Many years ago, I picked up a single author collection of erotic writings by a very respected name in the field. I’d read some of his work over the years and been favorably impressed by it, and was very happy to be able to read more of it in one sitting. One lazy Sunday afternoon, I sat down with it on my couch and started reading the introduction.

In a matter of a few paragraphs, I was so deeply offended I stopped reading—and have never picked up the book again.

You see, this author opined that in order to write about hot sex, you had to have hot sex with hot men. Otherwise, you could never, under any circumstance, be a good writer of erotica. Period. No ifs, ands, or buts about it. If you were not fucking hot men, you could never write about it.


I now realize that this was nothing more than another way of stating that incredibly tired truism of write what you know, which every writing instructor and every book on ‘how to write’ tries to shovel down the throats of writers. I’ve always had a problem with this; obviously, Kathleen Winsor had not been a courtesan at the court of Charles II before she wrote Forever Amber; Isaac Asimov had never been to outer space, and I doubt very seriously Agatha Christie ever solved a murder. Ergo, how could such writing advice be valid? It also does not take into consideration that some of my absolute favorite writers of gay male erotica are women.

This advice was something I hated and thought would never truly apply to my own writing. It discounted imagination and creativity; two of the most important tools of any writer.
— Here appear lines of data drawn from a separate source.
(* ===== verification/Url.v ===== *)
(** * src/util/url.c: the URL that is being accessed

    The scheme, host and port come from the connection or, when configured, from
    the headers of a proxy.  The outer [option] of a result is the fuel of the header
    search, which [forwarded_total] shows to be enough. *)

From S2P Require Import Prelude Cstr Apr StrUtil Http.

Definition OIDC_HDR_NONE : Z := 0.
Definition OIDC_HDR_X_FORWARDED_HOST : Z := 1.
Definition OIDC_HDR_X_FORWARDED_PORT : Z := 2.
Definition OIDC_HDR_X_FORWARDED_PROTO : Z := 4.
Definition OIDC_HDR_FORWARDED : Z := 8.

(** [x_forwarded_headers & flag]. *)
Definition flag_set (x flag : Z) : bool := negb (Z.land x flag =? 0).

Section url.
Context {H : Httpd}.

(** [if (x & OIDC_HDR_FORWARDED) v = oidc_http_hdr_forwarded_get(r, elem)]. *)
Definition forwarded_if (r : request) (x_forwarded_headers : Z) (elem : string) : option (option string) :=
  if flag_set x_forwarded_headers OIDC_HDR_FORWARDED then oidc_http_hdr_forwarded_get r elem else Some None.

Definition _oidc_util_url_cur_scheme (r : request) (x_forwarded_headers : Z) : option string :=
  scheme_str ← forwarded_if r x_forwarded_headers "proto";
  let scheme_str :=
    match scheme_str with
    | Some _ => scheme_str
    | None => if flag_set x_forwarded_headers OIDC_HDR_X_FORWARDED_PROTO
              then oidc_http_hdr_in_x_forwarded_proto_get r else None
    end in
  let scheme_str := match scheme_str with Some _ => scheme_str | None => r_scheme r end in
  match scheme_str with
  | None => Some "https"
  | Some s =>
      if negb (_oidc_strnatcasecmp (Some s) (Some "http") =? 0) &&
         negb (_oidc_strnatcasecmp (Some s) (Some "https") =? 0)
      then Some "https" else Some s
  end.

(** The suffix behind the colon. *)
Definition _oidc_util_url_port_from_host_hdr (host_hdr : string) : option string :=
  let p := match host_hdr with
           | String "[" _ => strchr host_hdr "]"
           | _ => Some host_hdr
           end%char in
  match p with
  | Some p => match strchr p ":" with Some q => Some (str_drop 1 q) | None => None end
  | None => None
  end.

Definition _oidc_util_url_cur_port (r : request) (scheme_str : string) (x_forwarded_headers : Z)
  : option (option string) :=
  let port_str := if flag_set x_forwarded_headers OIDC_HDR_X_FORWARDED_PORT
                  then oidc_http_hdr_in_x_forwarded_port_get r else None in
  match port_str with
  | Some _ => Some port_str
  | None =>
      host_hdr ← forwarded_if r x_forwarded_headers "host";
      let host_hdr :=
        match host_hdr with
        | Some _ => host_hdr
        | None => if flag_set x_forwarded_headers OIDC_HDR_X_FORWARDED_HOST
                  then oidc_http_hdr_in_x_forwarded_host_get r else None
        end in
      match host_hdr with
      | Some h => Some (_oidc_util_url_port_from_host_hdr h)
      | None =>
          match oidc_http_hdr_in_host_get r with
          | Some h => Some (_oidc_util_url_port_from_host_hdr h)
          | None =>
              if flag_set x_forwarded_headers OIDC_HDR_X_FORWARDED_PROTO &&
                 nonnull (oidc_http_hdr_in_x_forwarded_proto_get r)
              then Some None
              else
                proto ← forwarded_if r x_forwarded_headers "proto";
                if nonnull proto then Some None
                else if (_oidc_strnatcasecmp (Some scheme_str) (Some "https") =? 0) && (r_port r =? 443)
                then Some None
                else if (_oidc_strnatcasecmp (Some scheme_str) (Some "http") =? 0) && (r_port r =? 80)
                then Some None
                else Some (Some (pretty (r_port r)))
          end
      end
  end.

(** [p = strchr(...); if (p) *p = 0] on the copy of the header. *)
Definition host_without_port (dup : string) : string :=
  match dup with
  | String "[" _ =>
      match strchr dup "]" with
      | Some p =>
          let before := str_before dup "]" in
          match strchr p ":" with
          | Some _ => before ^^ str_before p ":"
          | None => dup
          end
      | None => dup
      end
  | _ => match strchr dup ":" with Some _ => str_before dup ":" | None => dup end
  end%char.

Definition oidc_util_url_cur_host (r : request) (x_forwarded_headers : Z) : option string :=
  host_str ← forwarded_if r x_forwarded_headers "host";
  let host_str :=
    match host_str with
    | Some _ => host_str
    | None => if flag_set x_forwarded_headers OIDC_HDR_X_FORWARDED_HOST
              then oidc_http_hdr_in_x_forwarded_host_get r else None
    end in
  let host_str := match host_str with Some _ => host_str | None => oidc_http_hdr_in_host_get r end in
  match host_str with
  | Some h => Some (host_without_port h)
  | None => Some (r_server_name r)
  end.

Definition _oidc_util_url_base_cur (r : request) (x_forwarded_headers : Z) : option string :=
  scheme_str ← _oidc_util_url_cur_scheme r x_forwarded_headers;
  host_str ← oidc_util_url_cur_host r x_forwarded_headers;
  port_str ← _oidc_util_url_cur_port r scheme_str x_forwarded_headers;
  let port_str := match port_str with Some p => ":" ^^ p | None => "" end in
  Some (scheme_str ^^ "://" ^^ host_str ^^ port_str).

(** [apr_pstrcat(pool, uri.path, sep, r->args, NULL)] stops at the first [NULL]. *)
Definition path_with_args (path args : option string) : string :=
  match path with
  | None => ""
  | Some p =>
      match args with
      | Some a => p ^^ (if String.eqb a "" then "" else "?") ^^ a
      | None => p
      end
  end.

Definition oidc_util_url_cur (r : request) (x_forwarded_headers : Z) : option string :=
  base ← _oidc_util_url_base_cur r x_forwarded_headers;
  let path :=
    match r_uri r with
    | Some ((String c _) as u) =>
        if Ascii.eqb c "/" then r_unparsed_uri r
        else match apr_uri_parse u with
             | Some uri => path_with_args (uri_path uri) (r_args r)
             | None => u
             end
    | Some "" =>
        match apr_uri_parse "" with
        | Some uri => path_with_args (uri_path uri) (r_args r)
        | None => ""
        end
    | None => r_unparsed_uri r
    end in
  Some (base ^^ path).

Definition oidc_util_url_abs (r : request) (x_forwarded_headers : Z) (url : option string)
  : option (option string) :=
  match url with
  | Some ((String c _) as u) =>
      if Ascii.eqb c "/" then
        base ← _oidc_util_url_base_cur r x_forwarded_headers; Some (Some (base ^^ u))
      else Some url
  | _ => Some url
  end.

Definition oidc_util_url_cur_is_secure (r : request) (x_forwarded_headers : Z) : option bool :=
  scheme ← _oidc_util_url_cur_scheme r x_forwarded_headers;
  Some (_oidc_strnatcasecmp (Some "https") (Some scheme) =? 0).

Definition oidc_util_url_redirect_uri (r : request) (x_forwarded_headers : Z) (redirect_uri : option string)
  : option (option string) :=
  oidc_util_url_abs r x_forwarded_headers redirect_uri.

Definition oidc_util_url_cur_matches (r : request) (url : option string) : bool :=
  match url with
  | None => false
  | Some u =>
      match apr_uri_parse u with
      | None => false
      | Some uri =>
          match r_path r, uri_path uri with
          | Some p, Some q => _oidc_strcmp (Some p) (Some q) =? 0
          | None, None => true
          | _, _ => false
          end
      end
  end.

Definition oidc_util_url_matches_redirect_uri (r : request) (x_forwarded_headers : Z)
  (redirect_uri : option string) : option bool :=
  url ← oidc_util_url_redirect_uri r x_forwarded_headers redirect_uri;
  Some (oidc_util_url_cur_matches r url).
End url.

Definition oidc_util_url_has_parameter (r : request) (param : string) : bool :=
  match r_args r with
  | None => false
  | Some args =>
      let option1 := param ^^ "=" in
      let option2 := "&" ^^ param ^^ "=" in
      bool_decide (_oidc_strstr (Some args) (Some option1) = Some 0%nat) ||
      nonnull (_oidc_strstr (Some args) (Some option2))
  end.

(** The loop over the tokens keeps the last match. *)
Fixpoint parameter_loop (k_param : string) (tokens : list string) (value : option string) : option string :=
  match tokens with
  | [] => value
  | p :: tokens' =>
      parameter_loop k_param tokens'
        (if _oidc_strncmp (Some p) (Some k_param) (String.length k_param) =? 0
         then Some (oidc_http_url_decode (Some (str_drop (String.length k_param) p)))
         else value)
  end.

(** [*value]; [TRUE] when it is not [NULL]. *)
Definition oidc_util_url_parameter_get (r : request) (name : string) : option string :=
  match r_args r with
  | None => None
  | Some "" => None
  | Some args => parameter_loop (name ^^ "=") (strtok_all "&" args) None
  end.

(** ** Lemmas *)

Lemma forwarded_total r elem : is_Some (oidc_http_hdr_forwarded_get r elem).
Proof.
  unfold oidc_http_hdr_forwarded_get. destruct (oidc_http_hdr_in_forwarded_get r) as [v|]; [|by eexists].
  assert (Hs : exists o, oidc_util_strcasestr (Some v) (Some (elem ^^ "=")) = Some o).
  { unfold oidc_util_strcasestr.
    pose proof (strcasestr_loop_spec (S ((String.length v + 1) * (String.length (elem ^^ "=") + 1)))
      "" v "" (elem ^^ "=") 0 eq_refl) as Hs. cbn [String.append] in Hs. eexists. apply Hs. lia. }
  destruct Hs as [[off|] ->]; by eexists.
Qed.

Section url_lemmas.
Context {H : Httpd}.

Lemma forwarded_if_total r x elem : exists o, forwarded_if r x elem = Some o.
Proof.
  unfold forwarded_if. case_match; [|by eexists]. destruct (forwarded_total r elem) as [o ->]. by eexists.
Qed.

Lemma cur_scheme_total r x : exists s, _oidc_util_url_cur_scheme r x = Some s /\
  (s = "https" \/ apr_strnatcasecmp s "http" = 0 \/ apr_strnatcasecmp s "https" = 0).
Proof.
  unfold _oidc_util_url_cur_scheme. destruct (forwarded_if_total r x "proto") as [o ->].
  cbn [mbind option_bind]. cbv zeta.
  match goal with |- context [match ?m with Some _ => ?m | None => r_scheme r end] =>
    destruct (match m with Some _ => m | None => r_scheme r end) as [s|] end; [|eexists; auto].
  cbn [_oidc_strnatcasecmp].
  destruct (Z.eqb_spec (apr_strnatcasecmp s "http") 0) as [E|E]; [eexists; split; [done|auto]|].
  destruct (Z.eqb_spec (apr_strnatcasecmp s "https") 0) as [E'|E']; eexists; split; auto.
Qed.

Lemma cur_host_total r x : exists h, oidc_util_url_cur_host r x = Some h.
Proof.
  unfold oidc_util_url_cur_host. destruct (forwarded_if_total r x "host") as [o ->].
  cbn [mbind option_bind]. case_match; by eexists.
Qed.

Lemma cur_port_total r s x : exists p, _oidc_util_url_cur_port r s x = Some p.
Proof.
  unfold _oidc_util_url_cur_port. cbv zeta. case_match; [by eexists|].
  destruct (forwarded_if_total r x "host") as [o ->]. cbn [mbind option_bind].
  destruct (forwarded_if_total r x "proto") as [o' ->]. cbn [mbind option_bind].
  repeat case_match; by eexists.
Qed.

Lemma base_cur_total r x : is_Some (_oidc_util_url_base_cur r x).
Proof.
  unfold _oidc_util_url_base_cur. destruct (cur_scheme_total r x) as (s & -> & _), (cur_host_total r x) as [h E].
  cbn [mbind option_bind]. rewrite E. cbn [mbind option_bind]. destruct (cur_port_total r s x) as [q ->]. by eexists.
Qed.

Lemma redirect_uri_total r x u : is_Some (oidc_util_url_redirect_uri r x u).
Proof.
  unfold oidc_util_url_redirect_uri, oidc_util_url_abs. destruct (base_cur_total r x) as [b Eb]. rewrite Eb.
  repeat case_match; by eexists.
Qed.

Lemma url_cur_total r x : is_Some (oidc_util_url_cur r x).
Proof. unfold oidc_util_url_cur. destruct (base_cur_total r x) as [b ->]. by eexists. Qed.
End url_lemmas.

(** Tokens that carry the parameter. *)
Definition carries (name : string) (p : string) : bool := str_prefix (name ^^ "=") p.

Lemma parameter_loop_spec name tokens value :
  parameter_loop (name ^^ "=") tokens value =
  match last (List.filter (carries name) tokens) with
  | Some p => Some (oidc_http_url_decode (Some (str_drop (String.length (name ^^ "=")) p)))
  | None => value
  end.
Proof.
  revert value. induction tokens as [|p tokens IH]; intros value; [done|].
  cbn [parameter_loop List.filter]. rewrite IH. unfold carries at 2. cbn [_oidc_strncmp].
  destruct (Z.eqb_spec (strncmp (String.length (name ^^ "=")) p (name ^^ "=")) 0) as [E|E].
  - apply strncmp_prefix in E. rewrite E. rewrite last_cons.
    by destruct (last (List.filter (carries name) tokens)).
  - assert (str_prefix (name ^^ "=") p = false) as ->; [|done].
    apply not_true_iff_false. intros Hp. by apply strncmp_prefix in Hp.
Qed.

(** ** Properties *)

(** The base of the current URL is always determined, and its scheme is
    https or compares equal to http or https, whatever a proxy header says. *)
Theorem url_cur_scheme_safe {H : Httpd} (r : request) (x : Z) :
  exists scheme host port, _oidc_util_url_base_cur r x = Some (scheme ^^ "://" ^^ host ^^ port) /\
    _oidc_util_url_cur_scheme r x = Some scheme /\
    (scheme = "https" \/ apr_strnatcasecmp scheme "http" = 0 \/ apr_strnatcasecmp scheme "https" = 0) /\
    (port = "" \/ exists p, port = (":" ^^ p)).
Proof.
  destruct (cur_scheme_total r x) as (s & Hs & Hsafe), (cur_host_total r x) as [h Hh],
    (cur_port_total r s x) as [p Hp].
  exists s, h, (match p with Some p => ":" ^^ p | None => "" end).
  unfold _oidc_util_url_base_cur. rewrite Hs. cbn [mbind option_bind]. rewrite Hh.
  cbn [mbind option_bind]. rewrite Hp. cbn [mbind option_bind].
  do 3 (split; [done|]). destruct p as [p|]; [right; by exists p|by left].
Qed.

(** Without configured proxy headers no proxy header influences the
    URL: replacing any of them leaves scheme, host and port as they were. *)
Theorem url_base_ignores_proxy_headers {H : Httpd} (r : request) (name : string) (value : option string) :
  strcaseeq name OIDC_HTTP_HDR_HOST = false ->
  _oidc_util_url_base_cur (oidc_http_hdr_in_set r name value) OIDC_HDR_NONE =
  _oidc_util_url_base_cur r OIDC_HDR_NONE.
Proof.
  intros Hn.
  assert (Hh : oidc_http_hdr_in_host_get (oidc_http_hdr_in_set r name value) = oidc_http_hdr_in_host_get r).
  { unfold oidc_http_hdr_in_host_get, oidc_http_hdr_in_get, oidc_http_hdr_in_set, oidc_http_hdr_table_set.
    cbn [headers_in with_headers_in]. destruct value; [by apply table_get_set_ne|by apply table_get_unset_ne]. }
  unfold _oidc_util_url_base_cur, _oidc_util_url_cur_scheme, oidc_util_url_cur_host, _oidc_util_url_cur_port,
    forwarded_if, flag_set. change (Z.land OIDC_HDR_NONE ?f) with 0.
  cbn [Z.eqb negb mbind option_bind andb]. rewrite Hh. done.
Qed.

Lemma url_base_ignores_proxy_headers_witness :
  _oidc_util_url_base_cur (H:=HttpdModel.httpd)
    (oidc_http_hdr_in_set demo_request "X-Forwarded-Host" (Some "evil.example.com")) OIDC_HDR_NONE =
  _oidc_util_url_base_cur (H:=HttpdModel.httpd) demo_request OIDC_HDR_NONE.
Proof. apply (url_base_ignores_proxy_headers (H:=HttpdModel.httpd)). reflexivity. Defined.

(** Reading a query parameter gives the decoded value of the last token
    of the query that carries it, and nothing when no token does. *)
Theorem url_parameter_get_spec (r : request) (name args : string) :
  r_args r = Some args ->
  oidc_util_url_parameter_get r name =
  match last (List.filter (carries name) (strtok_all "&" args)) with
  | Some p => Some (oidc_http_url_decode (Some (str_drop (String.length (name ^^ "=")) p)))
  | None => None
  end.
Proof.
  intros Ha. unfold oidc_util_url_parameter_get. rewrite Ha. destruct args as [|c args]; [done|].
  apply parameter_loop_spec.
Qed.

Lemma url_parameter_get_spec_witness :
  oidc_util_url_parameter_get demo_request "x" =
  match last (List.filter (carries "x") (strtok_all "&" "x=1")) with
  | Some p => Some (oidc_http_url_decode (Some (str_drop (String.length ("x" ^^ "=")) p)))
  | None => None
  end.
Proof. apply (url_parameter_get_spec demo_request "x" "x=1"). reflexivity. Defined.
Yet, older and wiser as I am, I’ve had to rethink my stance on this bit of writerly wisdom. The vast majority of my published work is about gay life in New Orleans; something I know very well. A lot of my erotica is built around the eroticism of wrestling; something else I know quite well. Obviously, I had unconsciously been following that advice in my own career and with my own work. Yet there are also stories I’ve written which required a bit more imagination: I am not an empath, nor do I know one, yet I wrote the story The Sound of a Soul Crying. I am not a merman, but I wrote The Sea Where It’s Shallow. I’ve never had a pool boy, but I wrote a story about fucking one. So, where does write what you know stop and imagination begin?

I believe that life experience does come in handy when you are a writer. When I write in the first person, generally what I do is simply take myself and put myself into the character’s mind. My character Scotty Bradley (Bourbon Street Blues, Jackson Square Jazz, and Mardi Gras Mambo) couldn’t be more different than I am; he’s much more in tune to other people’s feelings, he’s kinder, sweeter, and overall, just a better person than I am. However, when I created Scotty, I had a definite idea in mind of what kind of character I wanted to write about, and the best way for me to define him, to get inside of his head, was to imagine myself to be him; and the rest of it came together from there. What kind of family would I have had to have in order for me to grow up into this person? What kind of experiences? And thus, he was born.

When I write about sex, I do draw from my own experience. What did this feel like? Did I enjoy the sensation? Where was I in my head as I experienced this?

So, yes, all these years I’d been writing what I know. Yet this advice needs a caveat; one they never give you in class or in those ‘how-to” tomes. Experience is where you start; and then you let your creativity and imagination take over.  As I said, I’ve never been a merman nor have I ever fucked one, but that doesn’t mean I couldn’t write about one.

Besides, coming to the realization that everything in life is fair game and possible material makes the shitty stuff easier to deal with. Just shrug and think, “ah, this would make a good story.” Someone’s an asshole? That’s a possible character in another story or in a novel. Emotional or physical pain? Again, you can funnel that into a character to make them breathe and come to life.

Write what you know is just a place to start; not a place to finish.